I am reminded about an ordeal I faced back in 2008. I had eye surgery that had me off work for five months, and left me blind for two. I learned to do a lot of things differently, (like knit by feel) and actually appreciated the slower pace that I was forced to adopt. I had more time for prayer and reflection and I think I grew as a Christian because of it.

When my sight started to return, a friend helped me set up my computer using the ‘accessibility options’ for the visually impaired. I had missed writing so much and really wanted to figure out a way to get back to it. (I had continued journaling, but believe me, it is interesting trying to read what I wrote!) I started off with just a half hour at a time since the light bothered my eyes. The letters were so large that there were no more than twenty words on the screen at a time. Still, I persevered, and finished the last few chapters of a manuscript that I had been working on previous to the surgery. That manuscript became AND THE BEAT GOES ON, the first novel I contracted with a publisher a few months later.

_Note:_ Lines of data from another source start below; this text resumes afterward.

(** The provider's operations, on its credentials and the rest. *)
Section Provider.
Context (p : AuthScript) (upstreamName : string).
Definition ensureCredentials := ensure unixNow (fun _ => callScript p upstreamName).
Definition jsToken := scriptToken unixNow (fun _ => callScript p upstreamName).
Definition jsRawHeaders := scriptHeaders unixNow (fun _ => callScript p upstreamName).
End Provider.

(** ** Registration *)
Section Registration.
Context `{Semaphore}.
Definition DefaultMaxAuthVMs : Z := 10.
Definition DefaultMaxScriptVMs : Z := 20.

Definition jsPool (name : string) (dflt configured : Z) : result string Pool :=
  let max := if configured =? 0 then dflt else configured in
  if max <? 0 then Err ("runtime.js." +:+ name +:+ " must be > 0, got " +:+ pretty max)
  else NewPool max.
Definition jsAuthRuntime (cfg : RuntimeConfig) : result string Pool :=
  jsPool "max_auth_vms" DefaultMaxAuthVMs (jrc_MaxAuthVMs (rtc_JS cfg)).
Definition jsScriptRuntime (cfg : RuntimeConfig) : result string Pool :=
  jsPool "max_script_vms" DefaultMaxScriptVMs (jrc_MaxScriptVMs (rtc_JS cfg)).
End Registration.

(** The middleware the inbound strategy registers. *)
Definition jsInbound `{Unicode, Numbers} (ic : InboundAuthConfig)
    : result string ((InboundRequest -> St -> HttpReply * St) -> InboundRequest -> St -> HttpReply * St) :=
  match iac_JSAuthPool ic with
  | None => Err "js inbound auth requires runtime pools; set InboundAuthConfig.JSAuthPool"
  | Some pool =>
    match NewValidator (iac_JS ic) pool with
    | Err err => Err err
    | Ok v => Ok (ValidatorMiddleware (ValidateToken v) "")
    end
  end.

(** The provider the outbound strategy registers, with its upstream's name. *)
Definition jsOutbound (oc : OutboundAuthConfig) : result string (AuthScript * string) :=
  match ouc_JSAuthPool oc with
  | None => Err "js outbound auth requires runtime pools; set OutboundAuthConfig.JSAuthPool"
  | Some pool =>
    match NewProvider (ouc_JS oc) pool with
    | Err err => Err err
    | Ok p => Ok (p, ouc_Upstream oc)
    end
  end.
End Js.

(** ** What the scripts guarantee *)
Section JsFacts.
Context {W : Type} `{AuthEngine W, JsonText}.
Context (order : gmap string string -> list (string * string)).
Local Abbreviation St := (scriptCache * W)%type.
Implicit Types (st : St).

Lemma parseOutboundResult_useful exported a : parseOutboundResult exported = Ok a -> useful a.
Proof.
  destruct exported as [| | | | | |kvs]; try done. cbn. case_bool_decide; [done|].
  destruct (bool_decide (_ = "") && _) eqn:Eb; [done|]. intros [= <-].
  apply andb_false_iff in Eb as [Eb|Eb].
  - left. by apply bool_decide_eq_false in Eb.
  - right. intros Hh. cbn in Hh. by rewrite Hh, map_size_empty in Eb.
Qed.

Lemma inSlot_Ok {E A} pool (noSlot : string -> E) (run : St -> result E A * St) st a st' :
  inSlot pool noSlot run st = (Ok a, st') ->
  exists w1 st2, AcquireSlot pool st.2 = (Ok tt, w1) /\ run (st.1, w1) = (Ok a, st2) /\
    st' = (st2.1, ReleaseSlot pool st2.2).
Proof.
  unfold inSlot. destruct (AcquireSlot pool st.2) as [[[]|err] w1]; [|done].
  destruct (run (st.1, w1)) as [r st2] eqn:Er. intros [= -> <-]. eauto.
Qed.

When I look back at that time, I wonder at how I managed. Sometimes we don’t know the depth of our own tenacity until put to the test. I believe that God gives each of us supernatural strength beyond our own whenever we are asked to face situations that are too hard for us. It’s easy to forget those lessons when life goes back to normal, and to forget the One who pulled us through. It is my prayer that we will not take life for granted, but erect a memorial of remembrance to God for each of the times that he has been with us through difficult circumstances.


  1. Thanks for sharing two of your adversities, Tracy, and telling us what you learned from these extended circumstances. I too have been hobbling around for a few weeks with a broken metatarsal bone in my right foot. Generally a mobile person, I find it difficult to adapt to slowing down.

    Then I think of people who deal with mobility issues for years. We truly don't know what we've got till it's gone. Thanks for your thoughtful prayer that we will not take life for granted, but instead remember the times God has brought us through tough times.

    We need to hope in the Lord, as that is where our strength comes from.

  2. Thank you for sharing your experience and valuable insight. I loved what you wrote in your last paragraph.

  3. So true, Tracy--a good reminder!